What is needed
Exactly the lines from the opening of the data through the line containing "65533)). apply Hb." should be reproduced, please, with nothing added.

☆ ☆ ☆ ☆ ☆

Lemma utf8_encode_nonempty (t : text) : t <> [] -> utf8_encode t <> [].
Proof.
  destruct t as [| u r]; [contradiction |]. intros _.
  assert (Hb : forall cp rest, (utf8_bytes cp ++ rest)%list <> []).
  { intros cp rest. unfold utf8_bytes.
    repeat match goal with
      | |- context [?a <? ?b] => destruct (Z.ltb_spec a b)
      end; discriminate. }
  cbn [utf8_encode].
  destruct (is_high u).
  - destruct r as [| v r'].
    + rewrite <- (app_nil_r (utf8_bytes 65533)). apply Hb.
    + destruct (is_low v); apply Hb.
  - destruct (is_low u); apply Hb.
Qed.

Lemma hex_value_digit (n : nat) :
  (n < 16)%nat -> hex_value (hex_digit n) = Some n.
Proof.
  intros H.
  do 16 (destruct n as [| n]; [reflexivity |]).
  lia.
Qed.

Lemma hex_decode_upper (bs : list Z) :
  Forall byte bs -> hex_decode (hex_upper bs) = bs.
Proof.
  induction 1 as [| b bs Hb Hbs IH]; [reflexivity |].
  cbn [hex_upper hex_decode].
  unfold byte in Hb.
  rewrite !hex_value_digit
    by (apply Nat2Z.inj_lt; rewrite Z2Nat.id;
        [Z.div_mod_to_equations; lia | Z.div_mod_to_equations; lia]).
  rewrite IH. f_equal.
  rewrite Nat2Z.inj_add, Nat2Z.inj_mul, !Z2Nat.id
    by (Z.div_mod_to_equations; lia).
  Z.div_mod_to_equations; lia.
Qed.

Lemma hex_upper_length (bs : list Z) :
  String.length (hex_upper bs) = (2 * List.length bs)%nat.
Proof.
  induction bs as [| b bs IH]; [reflexivity |].
  cbn [hex_upper String.length List.length]. rewrite IH. lia.
Qed.

Lemma hex_upper_nonempty (bs : list Z) :
  nonempty_text (hex_upper bs) = match bs with [] => false | _ => true end.
Proof. destruct bs; reflexivity. Qed.

Lemma scrub_without_surrogates (t : text) :
  (forall u, In u t -> is_high u = false /\ is_low u = false) -> scrub t = t.
Proof.
  induction t as [| u r IH]; intros H; [reflexivity |].
  cbn [scrub].
  destruct (H u (or_introl eq_refl)) as [-> ->].
  rewrite IH; [reflexivity |]. intros x Hx. apply H. right. exact Hx.
Qed.

Lemma decode_field_created (t : text) :
  Forall code_unit t ->
  decode_field (Some (hex_upper (utf8_encode t)))
  = match t with [] => None | _ => Some (scrub t) end.
Proof.
  intros Ht. unfold decode_field. rewrite hex_upper_nonempty.
  destruct (utf8_encode t) as [| b bs] eqn:E.
  - destruct t as [| u r]; [reflexivity |].
    exfalso. apply (utf8_encode_nonempty (u :: r)); [discriminate | exact E].
  - destruct t as [| u r]; [discriminate E |].
    rewrite <- E.
    rewrite hex_decode_upper
      by (apply (utf8_encode_range_bounded (List.length (u :: r))); [lia | exact Ht]).
    rewrite (utf8_round_trip _ Ht). reflexivity.
Qed.



End Memos.

(** ** Balance *)

Section Balance.

Import Xrpl.

Lemma find_line_none (issuer : string) (ls : list json) :
  (forall l, In l ls -> is_rlusd_line issuer l = Ok false) ->
  find_line issuer ls = Ok None.
Proof.
  induction ls as [| l ls IH]; intros H; [reflexivity |].
  simpl. rewrite (H l (or_introl eq_refl)).
  apply IH. intros x Hx. apply H. right. exact Hx.
Qed.

Lemma find_line_first (issuer : string) (pre post : list json) (l : json) :
  (forall x, In x pre -> is_rlusd_line issuer x = Ok false) ->
  is_rlusd_line issuer l = Ok true ->
  find_line issuer (pre ++ l :: post) = Ok (Some l).
Proof.
  induction pre as [| x pre IH]; intros Hpre Hl; simpl.
  - rewrite Hl. reflexivity.
  - rewrite (Hpre x (or_introl eq_refl)).
    apply IH; [| exact Hl]. intros y Hy. apply Hpre. right. exact Hy.
Qed.

Lemma getRlusdBalance_runs (st : XrplClient) (account : string)
  (response : json) (ls : list json) :
  (forall h, connect_reply (ledger (client st)) h = Ok tt) ->
  (forall h, request_reply (ledger (client st)) h
               (Samples.account_lines_request st account) = Ok response) ->
  result_lines response = Ok (JArr ls) ->
  fst (getRlusdBalance account st)
  = match find_line (getIssuerAddress st) ls with
    | Ok line => Ok (balance_of line)
    | Throw e => Throw e
    end.
Proof.
  intros Hconn Hreq Hlines.
  assert (Hsp : spread_str "peer" (Some (getIssuerAddress st))
                = [("peer", JStr (getIssuerAddress st))]).
  { unfold getIssuerAddress. destruct (cfg_network (config st)); reflexivity. }
  unfold Samples.account_lines_request in Hreq.
  run_client. rewrite Hsp. cbn [app].
  destruct (isConnected st) eqn:Hc; run_client.
  - rewrite Hreq. run_client. rewrite Hlines. run_client.
    destruct (find_line _ ls); reflexivity.
  - rewrite Hconn. run_client. rewrite Hreq. run_client.
    rewrite Hlines. run_client.
    destruct (find_line _ ls); reflexivity.
Qed.

Lemma other_line_passed (issuer : string) (x : json) :
  other_line issuer x -> is_rlusd_line issuer x = Ok false.
Proof.
  intros (gs & -> & H). unfold is_rlusd_line, RLUSD_CURRENCY_CODE. f_equal.
  destruct (field "currency" gs) as [[| c | | | |] |]; try reflexivity.
  destruct (field "account" gs) as [[| a | | | |] |]; try reflexivity.
  destruct (String.eqb_spec c "RLUSD") as [-> | Hc]; [| reflexivity].
  destruct (String.eqb_spec a issuer) as [-> | Ha]; [| reflexivity].
  exfalso. destruct H as [H | H]; apply H; reflexivity.
Qed.

(** X15. [getRlusdBalance] asks the server for the account's lines with the
    issuer as peer and answers from the first line whose currency is RLUSD
    and whose account is exactly the issuer: the value of that line's
    [balance] property, or "0" when the property is missing or falsy; when
    no line matches (other currencies, other issuers, no line at all) the
    balance is "0" and nothing is thrown. *)
Theorem getRlusdBalance_first_matching_line (st : XrplClient) (account : string)
  (response : json) (ls : list json) :
  (forall h, connect_reply (ledger (client st)) h = Ok tt) ->
  (forall h, request_reply (ledger (client st)) h
               (Samples.account_lines_request st account) = Ok response) ->
  result_lines response = Ok (JArr ls) ->
  (Forall (other_line (getIssuerAddress st)) ls ->
   fst (getRlusdBalance account st) = Ok (JStr "0")) /\
  (forall pre fs post,
      ls = (pre ++ JObj fs :: post)%list ->
      Forall (other_line (getIssuerAddress st)) pre ->
      field "currency" fs = Some (JStr "RLUSD") ->
      field "account" fs = Some (JStr (getIssuerAddress st)) ->
      fst (getRlusdBalance account st)
      = Ok (match field "balance" fs with
            | Some v => if json_truthy v then v else JStr "0"
            | None => JStr "0"
            end)).
Proof.
  intros Hconn Hreq Hlines.
  rewrite (getRlusdBalance_runs st account response ls Hconn Hreq Hlines).
  split.
  - intros Hnone. rewrite find_line_none; [reflexivity |].
    intros l Hl. apply other_line_passed.
    rewrite Forall_forall in Hnone. apply Hnone. exact Hl.
  - intros pre fs post -> Hpre Hc Ha.
    rewrite (find_line_first _ pre post (JObj fs)).
    + reflexivity.
    + intros x Hx. apply other_line_passed.
      rewrite Forall_forall in Hpre. apply Hpre. exact Hx.
    + unfold is_rlusd_line, RLUSD_CURRENCY_CODE. rewrite Hc, Ha.
      rewrite !String.eqb_refl. reflexivity.
Qed.

Lemma getRlusdBalance_first_matching_line_witness :
  fst (getRlusdBalance "rAcct" Samples.lines_client) = Ok (JStr "12.5").
Proof.
  refine (proj2 (getRlusdBalance_first_matching_line Samples.lines_client "rAcct"
                   (JObj [("result", JObj [("lines", JArr Samples.lines)])])
                   Samples.lines (fun _ => eq_refl) (fun _ => eq_refl) eq_refl)
            [JObj [("currency", JStr "USD");
                   ("account", JStr "rQhWct2fTQgPdDT7Xp9e8Dg2btrKmcG5p");
                   ("balance", JStr "7")]]
            [("currency", JStr "RLUSD");
             ("account", JStr "rQhWct2fTQgPdDT7Xp9e8Dg2btrKmcG5p");
             ("balance", JStr "12.5")]
            [] eq_refl _ eq_refl eq_refl).
  constructor; [| constructor].
  eexists. split; [reflexivity |]. left. discriminate.
Defined.

End Balance.

(** ** The contract-ledger client *)

Section EthereumClient.

Import Ethereum.

Lemma all_hex_lower (s : string) :
  all_hex s = true -> all_hex (String_toLowerCase s) = true.
Proof.
  induction s as [| c s IH]; [reflexivity |].
  simpl. rewrite !andb_true_iff. intros [Hc Hs].
  split; [| apply IH; exact Hs].
  revert Hc. unfold is_hex, hex_value, lower_char.
  destruct c as [[|] [|] [|] [|] [|] [|] [|] [|]]; vm_compute; congruence.
Qed.

Lemma toLowerCase_length (s : string) :
  String.length (String_toLowerCase s) = String.length s.
Proof.
  induction s as [| c s IH]; simpl; [reflexivity | rewrite IH; reflexivity].
Qed.

(** X16. [isValidEthereumAddress] accepts exactly the texts of 42 characters
    that start with "0x" (lower-case x) and continue with 40 hexadecimal
    digits of either case; lower-casing a valid address keeps it valid, and
    the contract address the client uses is valid on every network. *)
Theorem isValidEthereumAddress_iff (a : string) :
  (isValidEthereumAddress a = true <->
   exists r, a = String "0" (String "x" r) /\
             String.length r = 40%nat /\ all_hex r = true) /\
  (isValidEthereumAddress a = true -> String.length a = 42%nat) /\
  (isValidEthereumAddress a = true ->
   isValidEthereumAddress (String_toLowerCase a) = true) /\
  (forall n, isValidEthereumAddress (contractAddress n) = true).
Proof.
  assert (Hiff : isValidEthereumAddress a = true <->
                 exists r, a = String "0" (String "x" r) /\
                           String.length r = 40%nat /\ all_hex r = true).
  { unfold isValidEthereumAddress. split.
    - destruct a as [| c0 a]; [discriminate |].
      destruct c0 as [[|] [|] [|] [|] [|] [|] [|] [|]]; try discriminate.
      destruct a as [| c1 r]; [discriminate |].
      destruct c1 as [[|] [|] [|] [|] [|] [|] [|] [|]]; try discriminate.
      rewrite andb_true_iff, Nat.eqb_eq. intros [Hl Hh].
      exists r. repeat split; assumption.
    - intros (r & -> & Hl & Hh). rewrite Hl, Hh. reflexivity. }
  split; [exact Hiff |]. split; [| split].
  - intros H. apply Hiff in H. destruct H as (r & -> & Hl & _).
    simpl. rewrite Hl. reflexivity.
  - intros H. apply Hiff in H. destruct H as (r & -> & Hl & Hh).
    simpl. change (lower_char "0") with "0"%char. change (lower_char "x") with "x"%char.
    rewrite toLowerCase_length, Hl, (all_hex_lower _ Hh). reflexivity.
  - intros n. destruct n; reflexivity.
Qed.

(** X17. [transfer], [approve] and [transferFrom] parse the amount before
    anything is sent: an amount that [parseUnits] rejects makes the call fail
    with that error and no contract call or wait has been made; otherwise
    the contract call carrying the parsed value is the first call made. *)
Theorem ethereum_send_parses_amount_first (st : EthereumClient)
  (amount : string) (mk : Z -> call) :
  contract st = true ->
  (forall e, parseUnits (chain st) amount 18 = Throw e ->
             send amount mk st = (Throw e, st)) /\
  (forall v, parseUnits (chain st) amount 18 = Ok v ->
             exists rest, log (snd (send amount mk st)) = (log st ++ mk v :: rest)%list).
Proof.
  intros Hc. unfold send. rewrite Hc. simpl. split.
  - intros e He. rewrite He. reflexivity.
  - intros v Hv. rewrite Hv.
    destruct (send_reply (chain st) (log st) (mk v)) as [u | e]; simpl.
    + destruct (wait_reply _ _) as [rc | e]; simpl;
        exists [Wait]; rewrite <- app_assoc; reflexivity.
    + exists []. reflexivity.
Qed.

Lemma ethereum_send_parses_amount_first_witness :
  (forall e, parseUnits (chain Samples.signer) "1.5" 18 = Throw e ->
             send "1.5" (ContractTransfer "0x02") Samples.signer
             = (Throw e, Samples.signer)) /\
  (forall v, parseUnits (chain Samples.signer) "1.5" 18 = Ok v ->
             exists rest,
               log (snd (send "1.5" (ContractTransfer "0x02") Samples.signer))
               = (log Samples.signer ++ ContractTransfer "0x02" v :: rest)%list).
Proof.
  apply (ethereum_send_parses_amount_first Samples.signer "1.5"
           (ContractTransfer "0x02")).
  reflexivity.
Defined.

☆ ☆ ☆ ☆ ☆

Answer box
Lemma utf8_encode_nonempty (t : text) : t <> [] -> utf8_encode t <> [].
Proof.
  destruct t as [| u r]; [contradiction |]. intros _.
  assert (Hb : forall cp rest, (utf8_bytes cp ++ rest)%list <> []).
  { intros cp rest. unfold utf8_bytes.
    repeat match goal with
      | |- context [?a <? ?b] => destruct (Z.ltb_spec a b)
      end; discriminate. }
  cbn [utf8_encode].
  destruct (is_high u).
  - destruct r as [| v r'].
    + rewrite <- (app_nil_r (utf8_bytes 65533)). apply Hb.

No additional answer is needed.